In the beginning the artist decided to create heaven on a canvas.  The canvas was formless and empty, only darkness began to play in his mind….and with the formless blank canvas he began his work.

Next the artist took a hue and toned the canvas and began to think of the light. He looked upon his world and saw that it was good.  He saw a scene and felt its presence and began to find the light.

Slowly he made decisions about the placement of the light and knew that it was there only in relation to the darkness. It was merely a matter of seeing the areas of contrast.  And for a while the artist stood and pondered what could be.

Soon the idea began to take form. A new world was in the making. It came out of formless thought and grew into a divine idea.

Then a light shape appeared as if from nowhere. It surrounded a tree and ran up the side of a house.  The house took shape as the light moved along the edge. The outer edge of the canvas became the outer bound of the shape and it was good. Before long other shapes began to emerge. Some were small. Some were narrow. Some were dark.  And some werethin. There were no curves in the shapes. All lines were straight. All edges were sharp. And the picture that was formed by these lines was good.

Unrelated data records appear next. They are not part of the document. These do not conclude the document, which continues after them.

Lemma generation_reached env req email d r :
  quiet env → well_formed req email →
  txn d = None → faults d = [] → users d !! email = Some r → 0 < tokens r →
  try_block env req (fresh_world d) =
  let d' := {| users := <[email := spend r]> (users d);
               token_transactions :=
                 token_transactions d ++
                   [new_row (token_transactions d) email usage (-1)
                      "Emoji generation" None];
               txn := None; faults := [] |} in
  let seen := [getUserTokens_call email
                 (Resolved {| balance := tokens r;
                              totalUsed := total_used r |});
               deductToken_call email (Resolved true)] in
  match geminiService env with
  | None =>
      (Resolved (json_error 500 "Gemini service not available. Please check your API key configuration."),
       {| database := d'; calls := seen |})
  | Some service =>
      let removeBackground :=
        bool_decide (body_removeBackground req = Some "true") in
      let emojify := bool_decide (body_emojify req = Some "true") in
      let answer :=
        generateEmoji service (path <$> file req) (body_description req)
          removeBackground emojify email in
      let seen' :=
        seen ++ [generateEmoji_call (path <$> file req) (body_description req)
                   removeBackground emojify email answer] in
      match answer with
      | Rejected e => (Rejected e, {| database := d'; calls := seen' |})
      | Resolved result =>
          (Resolved
             {| status := 200;
                body := generated_json
                          ((λ f, "/" +:+ filename f) <$> file req)
                          ("/" +:+ userPath result)
                          (generated_filename result) (prompt result)
                          (tokens r - 1) |},
           {| database := d';
              calls := seen' ++
                [getUserTokens_call email
                   (Resolved {| balance := tokens r - 1;
                                totalUsed := total_used r + 1 |})] |})
      end
  end.
Proof.
  intros Hq Hwf Htxn Hfl Hrow Hpos.
  destruct Hwf as (Hin & Hmail & Hne).
  unfold try_block. rewrite Hin, Hmail.
  destruct email as [|c email]; [done|]. run_task.
  rewrite ?Hq.
  rewrite (getUserTokens_existing _ Hfl _ r Hrow). run_task.
  rewrite bool_decide_eq_false_2 by (simpl; lia). run_task. rewrite ?Hq.
  rewrite (deductToken_spends d Hfl Htxn _ r Hrow Hpos). run_task.
  destruct (geminiService env) as [svc|]; [|reflexivity].
  run_task. rewrite ?Hq.
  destruct (generateEmoji svc _ _ _ _ _) as [g|e]; [|reflexivity].
  run_task. rewrite ?Hq.
  match goal with
  | |- context [getUserTokens ?u ?d0] =>
      assert (Hrow' : users d0 !! u = Some (spend r))
        by (simpl; apply lookup_insert_eq);
      rewrite (getUserTokens_existing d0 eq_refl u (spend r) Hrow')
  end.
  reflexivity.
Qed.
(** [main] of [index.ts]. *)
Definition previewMain (args : list jsstring) : Run :=
  match filePathOf args with
  | Some (c :: p) =>
      let filePath := c :: p in
      let absPath := resolve h filePath in
      let w := log (lit "Reading: " ++ absPath ++ nl) initial in
      match readFile h absPath with
      | inr message => failWith message w
      | inl raw =>
          match parseAnnotation h raw with
          | inr message => failWith message w
          | inl annotation =>
              let w :=
                log []
                  (log (lit "Relationships: "
                          ++ showNat
                               match relationships_ annotation with
                               | Some rels => length rels
                               | None => 0
                               end)
                     (log (lit "Entities: "
                             ++ showNat (length (entities annotation)))
                        (log (lit "Path: " ++ path (document_ annotation))
                           (log (lit "Document: "
                                   ++ doc_id (document_ annotation)
                                   ++ lit " ("
                                   ++ subject (document_ annotation)
                                   ++ lit ")") w)))) in
              let batch :=
                generateMutationBatch (caseTable h) (clock h) annotation in
              let w :=
                log (lit "Category counts:")
                  (log []
                     (log (lit "Relationships:  "
                             ++ showNat (totalRelationships (summary batch)))
                        (log (lit "Entity nodes:   "
                                ++ showNat (totalEntityNodes (summary batch)))
                           (log (lit "_Name_ nodes:   "
                                   ++ showNat
                                        (totalNameNodes (summary batch)))
                              (log (lit "=== Mutation Summary ===") w))))) in
              let w := log [] (printCounts (categoryCounts (summary batch)) w) in
              let w :=
                printMutations (nameNodes batch)
                  (log (lit "=== _Name_ Mutations ===" ++ nl) w) in
              let w :=
                printMutations (entityNodes batch)
                  (log (lit "=== Entity Mutations ===" ++ nl) w) in
              let w :=
                if Nat.ltb 0 (length (relationships batch)) then
                  printMutations (relationships batch)
                    (log (lit "=== Relationship Mutations ===" ++ nl) w)
                else w in
              {| exitCode := 0; final := w |}
          end
      end
  | _ =>
      {| exitCode := 1;
         final :=
           logError
             (lit "Generates Dgraph GraphQL mutations from an annotation JSON file.")
             (logError []
                (logError
                   (lit "Usage: npm run dev -- <path-to-annotations.json> [--dry]")
                   initial)) |}
  end.

End Tools.

(** ** Definitions the statements are written with *)

(** *** String literals of the wire format *)

Section WireFormat.
Open Scope N_scope.

Definition hexDigit (c : N) : option N :=
  if (48 <=? c) && (c <=? 57) then Some (c - 48)
  else if (65 <=? c) && (c <=? 70) then Some (c - 55)
  else if (97 <=? c) && (c <=? 102) then Some (c - 87)
  else None.

Definition escapedCharacter (c : N) : option N :=
  if c =? 34 then Some 34
  else if c =? 92 then Some 92
  else if c =? 47 then Some 47
  else if c =? 98 then Some 8
  else if c =? 102 then Some 12
  else if c =? 110 then Some 10
  else if c =? 114 then Some 13
  else if c =? 116 then Some 9
  else None.

(** The source characters of a GraphQL document (October 2021 edition): the
    tab, the line feed, the carriage return and the code units from U+0020
    to U+FFFF.  The other control characters are no source characters. *)
Definition isSourceCharacter (c : N) : bool :=
  (c =? 9) || (c =? 10) || (c =? 13) || ((32 <=? c) && (c <=? 65535)).
(** X3.  From 999 transactions, 365 active days, 8 protocols, a volume of
    630957 and a last activity within 7 days on, [computeScores] returns 1
    in every field; and whatever the other inputs are, from 90 days without
    activity on the recency score it returns is 0. *)
Theorem computeScores_saturation (t a p v d : R) :
  (999 <= t -> 365 <= a -> 8 <= p -> 630957 <= v -> d <= 7 ->
   computeScores t a p v (Some d) =
     {| txScore := 1; activeDaysScore := 1; protocolScore := 1;
        volumeScore := 1; recencyScore := 1; finalScore := 1 |}) /\
  (90 <= d -> recencyScore (computeScores t a p v (Some d)) = 0).
Proof.
  split; [apply computeScores_full|].
  intros Hd. unfold computeScores. cbn [recencyScore].
  assert (Hrec : raw_recencyScore d = 0).
  { unfold raw_recencyScore, Math_max. js_cases. apply Rmax_left. lra. }
  rewrite Hrec, toFixed_num_round_dp by lra. apply round_dp_0.
Qed.

Lemma computeScores_saturation_witness :
  computeScores 1000 365 8 630957 (Some 7) =
    {| txScore := 1; activeDaysScore := 1; protocolScore := 1;
       volumeScore := 1; recencyScore := 1; finalScore := 1 |} /\
  recencyScore (computeScores 1 1 0 15 (Some 90)) = 0.
Proof.
  split.
  - apply (proj1 (computeScores_saturation 1000 365 8 630957 7)); lra.
  - apply (proj2 (computeScores_saturation 1 1 0 15 90)). lra.
Defined.

(** ** The reward curve *)

Lemma mapScoreToRewards_upper (s : R) : mapScoreToRewards s <= 12000.
Proof.
  destruct (Rle_dec s 2) as [Hs|Hs].
  - rewrite <- (mapScoreToRewards_above 2) by lra.
    now apply mapScoreToRewards_le.
  - rewrite mapScoreToRewards_above by lra. lra.
Qed.

Lemma mapScoreToRewards_small (s : R) :
  s < / 1600 -> mapScoreToRewards s = 0.
Proof.
  intros Hs. unfold mapScoreToRewards.
  cbn [length MAPPING_POINTS Nat.sub mapping_loop]. unfold_points.
  js_cases. apply (Math_round_eq 0). lra.
Qed.

Lemma mapScoreToRewards_positive (s : R) :
  / 1600 <= s -> 1 <= mapScoreToRewards s.
Proof.
  intros Hs.
  apply Rle_trans with (mapScoreToRewards (/ 1600));
    [|now apply mapScoreToRewards_le].
  right. symmetry. unfold mapScoreToRewards.
  cbn [length MAPPING_POINTS Nat.sub mapping_loop]. unfold_points.
  js_cases. apply (Math_round_eq 1). lra.
Qed.

Lemma Math_round_ext (x y : R) : x = y -> Math_round x = Math_round y.
Proof. now intros ->. Qed.

(** X4.  The reward is an integer between 0 and 12000 for every score,
    in range or not. *)
Theorem mapScoreToRewards_range (s : R) :
  exists n : Z, (0 <= n <= 12000)%Z /\ mapScoreToRewards s = IZR n.
Proof.
  destruct (mapScoreToRewards_integer s) as (n & Hn & Heq).
  exists n. split; [|exact Heq]. split; [exact Hn|].
  apply le_IZR. rewrite <- Heq. apply mapScoreToRewards_upper.
Qed.

(** X5.  The curve passes through every control point: at the score of a
    point of [MAPPING_POINTS] the reward is the rounded pool share of that
    point, whichever of the two pairs that meet there the loop takes. *)
Theorem mapScoreToRewards_control_points (p : MappingPoint) :
  In p MAPPING_POINTS ->
  mapScoreToRewards (score p) = Math_round (POOL_SIZE * pct p).
Proof.
  intros Hin. cbn [In MAPPING_POINTS] in Hin.
  destruct Hin as [<-|[<-|[<-|[<-|[<-|[]]]]]];
    unfold mapScoreToRewards;
    cbn [length MAPPING_POINTS Nat.sub mapping_loop]; unfold_points;
    js_cases;
    try (symmetry; apply (Math_round_eq 0); lra);
    apply Math_round_ext; lra.
Qed.

Lemma mapScoreToRewards_control_points_witness :
  mapScoreToRewards 0.75 = Math_round (POOL_SIZE * 0.0000045).
Proof.
  apply (mapScoreToRewards_control_points {| score := 0.75; pct := 0.0000045 |}).
  cbn. auto.
Defined.

(** X6.  Below a score of 1/1600 the reward rounds to 0, and above it the
    reward is at least 1: a positive score alone does not earn a token. *)
Theorem mapScoreToRewards_threshold (s : R) :
  (s < / 1600 -> mapScoreToRewards s = 0) /\
  (/ 1600 < s -> 1 <= mapScoreToRewards s).
Proof.
  split.
  - apply mapScoreToRewards_small.
  - intros Hs. apply mapScoreToRewards_positive. lra.
Qed.

Lemma mapScoreToRewards_threshold_witness :
  mapScoreToRewards 0.0005 = 0 /\ 1 <= mapScoreToRewards 0.001.
Proof.
  split.
  - apply (proj1 (mapScoreToRewards_threshold 0.0005)). lra.
  - apply (proj2 (mapScoreToRewards_threshold 0.001)). lra.
Defined.

(** ** The derived statistics *)

Lemma deriveStats_fields (t b : R) :
  activeDays (deriveStats t b) = estimatedActiveDays t /\
  protocols (deriveStats t b) = estimatedProtocols (meaningfulTxCount t) /\
  recencyDays (deriveStats t b) = estimatedRecencyDays (meaningfulTxCount t).
Proof.
  unfold deriveStats.
  destruct (base_tier t) as [v l]. destruct (wealth_tier b l).
  repeat split.
Qed.

Lemma meaningfulTxCount_nonneg (t : R) :
  0 <= t -> exists k : Z, (0 <= k)%Z /\ meaningfulTxCount t = IZR k.
Proof.
  intros Ht. exists (Zfloor (t * 0.8)). split; [|reflexivity].
  apply Zfloor_lub. simpl. lra.
Qed.

Lemma meaningfulTxCount_le (t1 t2 : R) :
  t1 <= t2 -> meaningfulTxCount t1 <= meaningfulTxCount t2.
Proof.
  intros H. unfold meaningfulTxCount, Math_floor.
  apply IZR_le, Zfloor_le. lra.
Qed.

Lemma IZR_pos_ge_1 (k : Z) : (0 <= k)%Z -> IZR k <> 0 -> 1 <= IZR k.
Proof.
  intros Hk Hne. apply IZR_le.
  assert (k <> 0)%Z by (intros ->; now apply Hne). lia.
Qed.

Lemma ln_nonneg (x : R) : 1 <= x -> 0 <= ln x.
Proof. intros Hx. rewrite <- ln_1. apply ln_le; lra. Qed.

Lemma Math_ceil_nonneg (x : R) : 0 <= x -> 0 <= Math_ceil x.
Proof.
  intros Hx. unfold Math_ceil.
  pose proof (Zceil_bound x). lra.
Qed.

Lemma estimatedProtocols_range (m : R) :
  0 <= m ->
  0 <= estimatedProtocols m <= 30 /\
  exists n : Z, estimatedProtocols m = IZR n.
Proof.
  intros Hm. unfold estimatedProtocols, Math_min, Math_log.
  destruct (Req_dec_T m 0) as [_|Hne].
  - split; [lra|now exists 0%Z].
  - pose proof (ln_nonneg (m + 1) ltac:(lra)).
    pose proof (Math_ceil_nonneg (ln (m + 1) * 2.1) ltac:(lra)).
    split.
    + split; [apply Rmin_glb; lra|apply Rmin_r].
    + unfold Rmin. destruct (Rle_dec _ _).
      * unfold Math_ceil. eauto.
      * now exists 30%Z.
Qed.

Lemma estimatedProtocols_le (m1 m2 : R) :
  0 <= m1 -> m1 <= m2 -> estimatedProtocols m1 <= estimatedProtocols m2.
Proof.
  intros H1 H12.
  pose proof (estimatedProtocols_range m2 ltac:(lra)) as [[Hlo _] _].
  unfold estimatedProtocols at 1.
  destruct (Req_dec_T m1 0) as [_|Hne1]; [exact Hlo|].
  unfold estimatedProtocols.
  destruct (Req_dec_T m2 0) as [->|Hne2]; [lra|].
  unfold Math_min, Math_ceil, Math_log.
  apply Rle_min_compat_r, IZR_le, Zceil_le.
  pose proof (ln_le (m1 + 1) (m2 + 1) ltac:(lra) ltac:(lra)). lra.
Qed.

Lemma ln_2_half : / 2 < ln 2.
Proof. exact ln_lt_2. Qed.

Lemma recency_quotient_bounds (m : R) :
  1 <= m -> 0 < 30 / (ln (m + 1) + 0.1) < 50.
Proof.
  intros Hm. pose proof ln_2_half.
  pose proof (ln_le 2 (m + 1) ltac:(lra) ltac:(lra)).
  assert (Hden : 0.6 < ln (m + 1) + 0.1) by lra.
  split.
  - apply Rdiv_lt_0_compat; lra.
  - apply Rmult_lt_reg_r with (ln (m + 1) + 0.1); [lra|].
    unfold Rdiv. rewrite Rmult_assoc, Rinv_l by lra. lra.
Qed.

Lemma estimatedRecencyDays_range (k : Z) :
  (0 <= k)%Z ->
  1 <= estimatedRecencyDays (IZR k) <= 90 /\
  exists n : Z, estimatedRecencyDays (IZR k) = IZR n.
Proof.
  intros Hk. unfold estimatedRecencyDays, Math_max, Math_floor, Math_log.
  destruct (Req_dec_T (IZR k) 0) as [_|Hne].
  - split; [lra|now exists 90%Z].
  - pose proof (IZR_pos_ge_1 k Hk Hne) as Hge.
    pose proof (recency_quotient_bounds (IZR k) Hge) as [Hq0 Hq50].
    pose proof (Zfloor_bound (30 / (ln (IZR k + 1) + 0.1))) as [Hfl _].
    split.
    + split; [apply Rmax_l|apply Rmax_lub; lra].
    + unfold Rmax. destruct (Rle_dec _ _).
      * eauto.
      * now exists 1%Z.
Qed.

Lemma estimatedRecencyDays_antitone (k1 k2 : Z) :
  (0 <= k1)%Z -> (k1 <= k2)%Z ->
  estimatedRecencyDays (IZR k2) <= estimatedRecencyDays (IZR k1).
Proof.
  intros H1 H12.
  pose proof (estimatedRecencyDays_range k2 ltac:(lia)) as [[_ Hhi] _].
  unfold estimatedRecencyDays at 2.
  destruct (Req_dec_T (IZR k1) 0) as [_|Hne1]; [exact Hhi|].
  pose proof (IZR_pos_ge_1 k1 H1 Hne1) as Hge1.
  assert (Hle : IZR k1 <= IZR k2) by now apply IZR_le.
  unfold estimatedRecencyDays.
  destruct (Req_dec_T (IZR k2) 0) as [H0|_]; [lra|].
  unfold Math_max, Math_floor, Math_log.
  apply Rle_max_compat_l, IZR_le, Zfloor_le.
  pose proof ln_2_half.
  pose proof (ln_le 2 (IZR k1 + 1) ltac:(lra) ltac:(lra)).
  pose proof (ln_le (IZR k1 + 1) (IZR k2 + 1) ltac:(lra) ltac:(lra)).
  apply Rmult_le_compat_l; [lra|].
  apply Rinv_le_contravar; lra.
Qed.

Lemma deriveStats_protocols_facts (t1 t2 b1 b2 : R) :
  0 <= t1 -> t1 <= t2 ->
  0 <= protocols (deriveStats t1 b1) <= 30 /\
  (exists n : Z, protocols (deriveStats t1 b1) = IZR n) /\
  protocols (deriveStats t1 b1) <= protocols (deriveStats t2 b2).
Proof.
  intros H1 H12.
  destruct (deriveStats_fields t1 b1) as (_ & -> & _).
  destruct (deriveStats_fields t2 b2) as (_ & -> & _).
  destruct (meaningfulTxCount_nonneg t1 H1) as (k & Hk & Hm).
  assert (0 <= meaningfulTxCount t1) by (rewrite Hm; now apply IZR_le).
  destruct (estimatedProtocols_range (meaningfulTxCount t1)) as [Hr Hi];
    [assumption|].
  repeat split; try tauto.
  apply estimatedProtocols_le; [assumption|].
  now apply meaningfulTxCount_le.
Qed.
(** [filteredLeads] of [index.tsx] shows leads of the collection, in their
    order, and only ones of the chosen status and platform; with both
    choices on ['All'] and an empty search it shows every lead, given that
    lower-casing the empty text gives the empty text. *)
Theorem filteredLeads_selects (toLowerCase : string → string)
    (filter : option LeadStatus) (platformFilter : option Platform) (search : string)
    (leads : list Lead) :
  toLowerCase "" = "" →
  filteredLeads toLowerCase filter platformFilter search leads `sublist_of` leads ∧
  (∀ l, l ∈ filteredLeads toLowerCase filter platformFilter search leads →
        (∀ s, filter = Some s → status l = s) ∧
        (∀ p, platformFilter = Some p → source_platform l = p)) ∧
  filteredLeads toLowerCase None None "" leads = leads.
Proof.
  intros Hempty. split; [apply filter_sublist|]. split.
  - intros l Hl. apply list_elem_of_In, filter_In in Hl as [_ Hm].
    unfold matches in Hm. apply andb_prop in Hm as [Hm _].
    apply andb_prop in Hm as [Hs Hp]. split.
    + intros s ->. by apply bool_decide_eq_true in Hs.
    + intros p ->. by apply bool_decide_eq_true in Hp.
  - unfold filteredLeads. induction leads as [|l leads IH]; [done|]. cbn.
    rewrite Hempty, includes_empty. cbn. by rewrite IH.
Qed.

Lemma filteredLeads_selects_witness :
  filteredLeads AppSamples.lower (Some New) None "ELENA"
    [IndexSamples.elena; IndexSamples.mark]
  `sublist_of` [IndexSamples.elena; IndexSamples.mark] ∧
  (∀ l, l ∈ filteredLeads AppSamples.lower (Some New) None "ELENA"
              [IndexSamples.elena; IndexSamples.mark] →
        (∀ s, Some New = Some s → status l = s) ∧
        (∀ p, None = Some p → source_platform l = p)) ∧
  filteredLeads AppSamples.lower None None "" [IndexSamples.elena; IndexSamples.mark]
  = [IndexSamples.elena; IndexSamples.mark].
Proof.
  apply (filteredLeads_selects AppSamples.lower (Some New) None "ELENA"
           [IndexSamples.elena; IndexSamples.mark]).
  reflexivity.
Defined.

(** The search of the sample finds the lead whatever the case of the letters. *)
Example search_ignores_case :
  filteredLeads AppSamples.lower None None "ELENA" [IndexSamples.elena; IndexSamples.mark]
  = [IndexSamples.elena].
Proof. reflexivity. Qed.

(** [filteredLeads] of [part_000] shows leads of the collection, in their
    order, and all of them for an empty search, given that lower-casing the
    empty text gives the empty text; it never looks at the e-mail address. *)
Theorem part0_filteredLeads_selects (toLowerCase : string → string) (search : string)
    (leads : list Part0.Lead) :
  toLowerCase "" = "" →
  Part0App.filteredLeads toLowerCase search leads `sublist_of` leads ∧
  Part0App.filteredLeads toLowerCase "" leads = leads ∧
  (∀ x y : Part0.Lead, x ∈ Part0App.filteredLeads toLowerCase search leads →
           y ∈ leads →
           Part0.full_name y = Part0.full_name x →
           Part0.username y = Part0.username x →
           y ∈ Part0App.filteredLeads toLowerCase search leads).
Proof.
  intros Hempty. unfold Part0App.filteredLeads. split; [apply sublist_filter|]. split.
  - induction leads as [|x leads IH]; [done|].
    rewrite filter_cons_True; [by rewrite IH|].
    by rewrite Hempty, includes_empty.
  - intros x y [Hm _]%list_elem_of_filter Hy Hname Huser.
    apply list_elem_of_filter. split; [|done]. by rewrite Hname, Huser.
Qed.

Lemma part0_filteredLeads_selects_witness :
  Part0App.filteredLeads AppSamples.lower "sarah" [Samples.sarah; Samples.ghost]
  `sublist_of` [Samples.sarah; Samples.ghost] ∧
  Part0App.filteredLeads AppSamples.lower "" [Samples.sarah; Samples.ghost]
  = [Samples.sarah; Samples.ghost] ∧
  (∀ x y : Part0.Lead, x ∈ Part0App.filteredLeads AppSamples.lower "sarah"
                 [Samples.sarah; Samples.ghost] →
           y ∈ [Samples.sarah; Samples.ghost] →
           Part0.full_name y = Part0.full_name x →
           Part0.username y = Part0.username x →
           y ∈ Part0App.filteredLeads AppSamples.lower "sarah"
                  [Samples.sarah; Samples.ghost]).
Proof.
  apply (part0_filteredLeads_selects AppSamples.lower "sarah"
           [Samples.sarah; Samples.ghost]).
  reflexivity.
Defined.

End Presentation.

(** ** A lead in flight (C2, C3, C4) *)

Section InFlightFacts.
Import Index Index.MockBackend IndexApp InFlight.
Implicit Types (ls : gmap string (Text Lead)) (db : list Lead) (l d : Lead).
Implicit Types (a b : App) (t : Timeout) (evs : list (Instant * Event)).

Lemma same_but_status_refl l : same_but_status l l.
Proof. by repeat split. Qed.

Lemma same_but_status_trans l d d' :
  same_but_status l d → same_but_status d d' → same_but_status l d'.
Proof.
  unfold same_but_status.
  intros (? & ? & ? & ? & ? & ? & ? & ? & ? & ?) (? & ? & ? & ? & ? & ? & ? & ? & ? & ?).
  repeat split; congruence.
Qed.

Lemma mark_frame l : same_but_status l (set_status Processing l).
Proof. by repeat split. Qed.

(** In every state the component can be in, the shown leads are the stored
    ones but for marks. *)
Lemma reachable_view a :
  Reachable a → ∃ db, getLeads (storage a) = Ok db ∧ Forall2 shown_as (leads a) db.
Proof.
  induction 1 as [a (Hget & _)|a now ev a' _ IH Hstep].
  - exists (leads a). split; [done|apply shown_as_itself].
  - destruct IH as (db & Hget & Hview). by eapply step_keeps_view.
Qed.

(** The lead a tick selects is stored as it is shown. *)
Lemma selected_is_stored a k l :
  Reachable a →
  list_find (λ l, status l = New) (leads a) = Some (k, l) →
  stored_as l a.
Proof.
  intros Hreach (Hk & Hnew & _)%list_find_Some.
  destruct (reachable_view a Hreach) as (db & Hget & Hview).
  destruct (Forall2_lookup_l _ _ _ _ _ Hview Hk) as (d & Hd & [->|[_ ->]]);
    [|discriminate].
  exists db, k, d. split; [done|]. split; [done|apply same_but_status_refl].
Qed.

(** An assignment of [updateStatus] somewhere keeps a stored lead the lead
    it is. *)
Lemma stored_touch db (p k : nat) l d l0 (s : LeadStatus) (now : Instant) :
  db !! p = Some d →
  same_but_status l d →
  db !! k = Some l0 →
  ∃ d', <[k := touch s now l0]> db !! p = Some d' ∧ same_but_status l d'.
Proof.
  intros Hp Hsame Hk. destruct (decide (p = k)) as [->|Hne].
  - assert (l0 = d) as -> by congruence. exists (touch s now d). split.
    + apply list_lookup_insert_eq. by eapply lookup_lt_Some.
    + eapply same_but_status_trans; [done|apply touch_frame].
  - exists d. split; [|done]. by rewrite list_lookup_insert_ne.
Qed.

(** What a status button leaves in the slot. *)
Lemma handleUpdateStatus_store (i : string) (s : LeadStatus) b db a' :
  getLeads (storage b) = Ok db →
  handleUpdateStatus i s b = Ok a' →
  (∃ (k : nat) l0, db !! k = Some l0 ∧
                   getLeads (storage a') = Ok (<[k := touch s (clock b) l0]> db))
  ∨ getLeads (storage a') = Ok db.
Proof.
  intros Hget. unfold handleUpdateStatus.
  destruct (list_find (λ l, id l = i) db) as [[k l0]|] eqn:Hfind.
  - rewrite (updateStatus_found _ _ _ _ _ _ _ Hget Hfind). cbn -[getLeads saveLeads].
    rewrite backend_getLeads_saveLeads. cbn -[getLeads saveLeads].
    intros [= <-]. cbn -[getLeads saveLeads]. left. exists k, l0.
    split; [by apply list_find_Some in Hfind as (? & _)|].
    apply backend_getLeads_saveLeads.
  - rewrite (updateStatus_absent _ _ _ _ _ Hget Hfind). cbn -[getLeads saveLeads].
    rewrite Hget. cbn -[getLeads saveLeads]. intros [= <-]. by right.
Qed.

(** No callback makes a stored lead another lead. *)
Lemma step_keeps_stored l a now ev a' : Step a now ev a' → stored_as l a → stored_as l a'.
Proof.
  intros Hstep (db & p & d & Hget & Hp & Hsame).
  destruct Hstep as [d0 _ Hint _|t b _ Ht _ Hfire|i s b _ Hrun|leadData rnd b _ Hrun|_].
  - exists db, p, d. by rewrite tick_storage.
  - destruct (onTimeout_spec (target t) (consume (handle t) (at_time now a)) db Hget)
      as (a' & Hrun & _ & _ & _ & _ & _ & Hcases).
    rewrite Hrun in Hfire. injection Hfire as <-.
    destruct Hcases as [(k & l0 & Hfind & Hget' & _)|(_ & Hstorage & _)].
    + apply list_find_Some in Hfind as (Hk & _).
      destruct (stored_touch db p k l d l0 Contacted now Hp Hsame Hk) as (d' & Hd' & Hs').
      by exists (<[k := touch Contacted now l0]> db), p, d'.
    + exists db, p, d. by rewrite Hstorage.
  - destruct (handleUpdateStatus_store i s (at_time now a) db b Hget Hrun)
      as [(k & l0 & Hk & Hget')|Hget'].
    + destruct (stored_touch db p k l d l0 s now Hp Hsame Hk) as (d' & Hd' & Hs').
      by exists (<[k := touch s now l0]> db), p, d'.
    + by exists db, p, d.
  - destruct (onCapture_spec leadData rnd (at_time now a) db Hget)
      as (a' & Hrun' & _ & _ & _ & _ & _ & Hget' & _).
    rewrite Hrun' in Hrun. injection Hrun as <-.
    by exists (newLead leadData rnd now :: db), (S p), d.
  - by exists db, p, d.
Qed.

Lemma run_keeps_stored l a evs a' : Run a evs a' → stored_as l a → stored_as l a'.
Proof.
  induction 1 as [a|a now ev a1 evs a2 Hstep _ IH]; [done|].
  intros Hs. apply IH. by eapply step_keeps_stored.
Qed.

(** A timeout stores the ids there were, in their order. *)
Lemma timeout_keeps_ids a now (h : nat) a' db :
  Step a now (EvTimeout h) a' →
  getLeads (storage a) = Ok db →
  ∃ db', getLeads (storage a') = Ok db' ∧ id <$> db' = id <$> db.
Proof.
  intros Hstep Hget. inversion Hstep as [|t b _ Ht _ Hfire Hev| | |]; subst b.
  destruct (onTimeout_spec (target t) (consume (handle t) (at_time now a)) db Hget)
    as (a'' & Hrun & _ & _ & _ & _ & _ & Hcases).
  rewrite Hrun in Hfire. injection Hfire as <-.
  destruct Hcases as [(k & l0 & Hfind & Hget' & _)|(_ & Hstorage & _)].
  - apply list_find_Some in Hfind as (Hk & _).
    exists (<[k := touch Contacted now l0]> db). split; [done|]. by apply touch_ids.
  - exists db. by rewrite Hstorage.
Qed.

But the shapes that did not seem to fit together in the way that he hard imagined they would.  So the artist moved the shapes around to make them feel right.  The outer edge of the canvas was made wide and the height was made narrow.

The scene became a horizontal shape and that was better.   All through the afternoon the artist transfixed by the beauty of the scene worked to make it the image that was in his mind.  And by the end of the day the work was good.  And he went home and slept and had a beautiful dream.